Мамедов замолчал, устремив задумчивый взгляд поверх барханов, словно за струящимся над ними знойным маревом видел своих боевых товарищей и участок нашей западной границы, за которым начиналась уже не наша земля, но которую им тоже предстояло освободить от фашистов.
— Вы сказали, пришлось защищать границу… — привстав, напомнил Бубенчиков.
— Извините, ребята. Немножко разволновался, — в смущении отозвался Мамедов. — Вспоминать такое и радостно, и нелегко… Я вам расскажу, что произошло дальше.
Пограничники слушали со вниманием. Даже с потного разгоряченного лица Герасимова сбежала гримаса недовольства, в глазах зажегся неподдельный интерес. Мамедов встал, рассказывая, прочерчивал рукою перед собой, словно именно тут пролегала та пограничная линия, к которой так долго стремились наши солдаты. И вот, наконец, они дошли до нее…
Замполит взял с собой два десятка бойцов, повел в ближайшую рощицу и отыскал на опушке поваленный пограничный столб. Может быть, в июне сорок первого фашисты наехали на него танком, одна грань у столба оказалась сколотой. Но крепким оказался этот советский пограничный знак, даже гусеницы танка не могли его перемолоть. Замполит указал место, где надо было выкопать яму, чтобы снова установить столб. И скоро он уже возвышался на бугорке, хорошо видимый со всех сторон. Бойцы очистили от приставшей глины металлический Герб Советского Союза, и он заблестел под солнечными лучами. Солдаты столпились вокруг столба, и Мамедов увидел, как повлажнели глаза замполита. У него и самого сердце тревожно сжалось.
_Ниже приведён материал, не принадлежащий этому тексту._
Definition online : PendleProvider.Env :=
  {| PendleProvider.fetch := λ _,
       PendleProvider.Responded true (Returns (PendleProvider.Assets [ptAsset]));
     PendleProvider.urlPathname := pathOf |}.

Definition down : PendleProvider.Env :=
  {| PendleProvider.fetch := λ _, PendleProvider.Unreachable;
     PendleProvider.urlPathname := pathOf |}.

End PendleScenario.

(** Sim Dune answers an array whose only entry is for chain 10. *)
Module SimDuneScenario.

Definition onOptimism : SimDuneProvider.SimDuneTokenInfo :=
  {| SimDuneProvider.chain_id := Some 10;
     SimDuneProvider.logo_uri := Some "https://cdn.example/op-usdc.png" |}.

Definition env : SimDuneProvider.Env :=
  {| SimDuneProvider.apiKey := "sim-key";
     SimDuneProvider.fetch := λ _ _,
       SimDuneProvider.Responded true
         (Returns {| SimDuneProvider.error := None;
                     SimDuneProvider.data := SimDuneProvider.DataArray [onOptimism] |});
     SimDuneProvider.urlPathname := λ _, Returns "/op-usdc.png" |}.

End SimDuneScenario.

(** An images folder that holds nothing yet. *)
Module MigrationScenario.

Definition emptyDisk : Fs.t := {| Fs.dirs := ∅; Fs.files := ∅ |}.

End MigrationScenario.

(** [startSync] for [chain] in the sample environment, followed by [n]
    steps of the [performSync] it spawned; the state is evaluated after
    every step. *)
Ltac evaluate_state H :=
  lazymatch type of H with
  | Pipeline.reachable ?E ?s =>
      let s' := eval vm_compute in s in
      let H' := fresh in
      assert (H' : Pipeline.reachable E s') by (vm_cast_no_check H);
      clear H; rename H' into H
  end.

Ltac sample_run H n chain :=
  lazymatch n with
  | O =>
      pose proof (Pipeline.reachable_step Sample.env _ _ _
                    (Pipeline.reachable_initial Sample.env Sample.world0)
                    (Pipeline.step_startSync Sample.env chain _)) as H;
      evaluate_state H
  | S ?m =>
      sample_run H m chain;
      eapply Pipeline.reachable_step in H;
      [|eapply (Pipeline.step_resume Sample.env 0%nat chain);
        [vm_compute; reflexivity|vm_compute; reflexivity]];
      evaluate_state H
  end.

(* ===================================================================== *)
(** * Part II: properties *)
(* ===================================================================== *)

(** ** Promise.all fills every slot, whatever the order of settlement *)

Section PromiseAll.
Context {A : Type}.
Implicit Types (slots : list (option A)) (ev : list (nat * A)).

Lemma fillSlots_length slots ev :
  length (foldl Manager.fillSlot slots ev) = length slots.
Proof.
  revert slots. induction ev as [|s ev IH]; intros slots; simpl; [done|].
  rewrite IH. apply length_insert.
Qed.

Lemma fillSlots_untouched slots ev (j : nat) :
  j ∉ ev.*1 → foldl Manager.fillSlot slots ev !! j = slots !! j.
Proof.
  revert slots. induction ev as [|[i v] ev IH]; intros slots Hj; simpl; [done|].
  rewrite fmap_cons in Hj. apply not_elem_of_cons in Hj as [Hne Hj].
  rewrite IH by done. unfold Manager.fillSlot. simpl in *.
  by rewrite list_lookup_insert_ne.
Qed.

Lemma fillSlots_written slots ev (j : nat) (v : A) :
  (j < length slots)%nat →
  (j, v) ∈ ev →
  (∀ v', (j, v') ∈ ev → v' = v) →
  foldl Manager.fillSlot slots ev !! j = Some (Some v).
Proof.
  revert slots. induction ev as [|[i w] ev IH]; intros slots Hlt Hin Huniq; simpl.
  { by apply elem_of_nil in Hin. }
  destruct (decide (j ∈ ev.*1)) as [Hlater|Hlater].
  - apply list_elem_of_fmap in Hlater as [[j' v'] [-> Hin']]. simpl in *.
    assert (v' = v) as -> by (apply Huniq; by right).
    apply IH; [unfold Manager.fillSlot; by rewrite length_insert|done|].
    intros v'' ?. apply Huniq. by right.
  - rewrite fillSlots_untouched by done.
    apply elem_of_cons in Hin as [Heq|Hin].
    + injection Heq as -> ->. unfold Manager.fillSlot; simpl.
      by apply list_lookup_insert_eq.
    + exfalso. apply Hlater. apply list_elem_of_fmap. by exists (j, v).
Qed.

Lemma promiseAll_resolves (values : list A) ev :
  ev ≡ₚ imap (λ i v, (i, v)) values →
  Manager.promiseAll (length values) ev = Some values.
Proof.
  intros Hperm. unfold Manager.promiseAll.
  assert (foldl Manager.fillSlot (replicate (length values) None) ev
          = Some <$> values) as ->.
  { apply list_eq. intros j. rewrite list_lookup_fmap.
    destruct (values !! j) as [v|] eqn:Hj; simpl.
    - apply fillSlots_written.
      + rewrite length_replicate. by eapply lookup_lt_Some.
      + rewrite Hperm. apply list_elem_of_lookup. exists j.
        by rewrite list_lookup_imap, Hj.
      + intros v' Hin. rewrite Hperm in Hin.
        apply list_elem_of_lookup in Hin as [k Hk].
        rewrite list_lookup_imap in Hk.
        destruct (values !! k) eqn:Hk'; simpl in Hk; [|done].
        injection Hk as -> ->. congruence.
    - apply lookup_ge_None. rewrite fillSlots_length, length_replicate.
      by apply lookup_ge_None. }
  by apply mapM_fmap_Some.
Qed.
В это время из рощи напротив хлестнул пулемет. Пули просвистели над головами, пометили кое-кого из бойцов. Трое или четверо были ранены. Замполит скомандовал: «К бою!» Бойцы залегли там, где стояли, начали переползать, занимать позиции повыгоднее — за бугорками, пнями, стволами деревьев. От рощи, растекаясь по широкой поляне и охватывая ее с флангов, цепью шли фашисты. Они устрашающе кричали, поливали из автоматов. Видимо, это были остатки какой-то разбитой части.
Замполит подозвал к себе сержанта и двух бойцов и послал их за подмогой.
Фашисты приблизились на расстояние ста метров, и тогда замполит взмахнул рукой. Наши солдаты открыли огонь. И как ни силен был запал фашистов на атаку — они все-таки не выдержали и залегли. Однако и замполиту, и бойцам было ясно, что силы столкнулись неравные, гитлеровцы могли задавить числом. К тому же,
на отражение первой атаки в горячке бойцы израсходовали чуть ли не весь наличный боезапас. Они ведь были в своем тылу, на встречу с врагом не рассчитывали.С воплями «Рус, сдавайся!» фашисты бросились в новую атаку. Вот уж они в пятидесяти, тридцати метрах от наших бойцов. Замполит решил, погибать, так с музыкой, поднял своих врукопашную. И тут из рощи снова ударил пулемет. Хлестко, зло, но уже не по нашей, а по вражеской цепи. И подмога вскоре подоспела.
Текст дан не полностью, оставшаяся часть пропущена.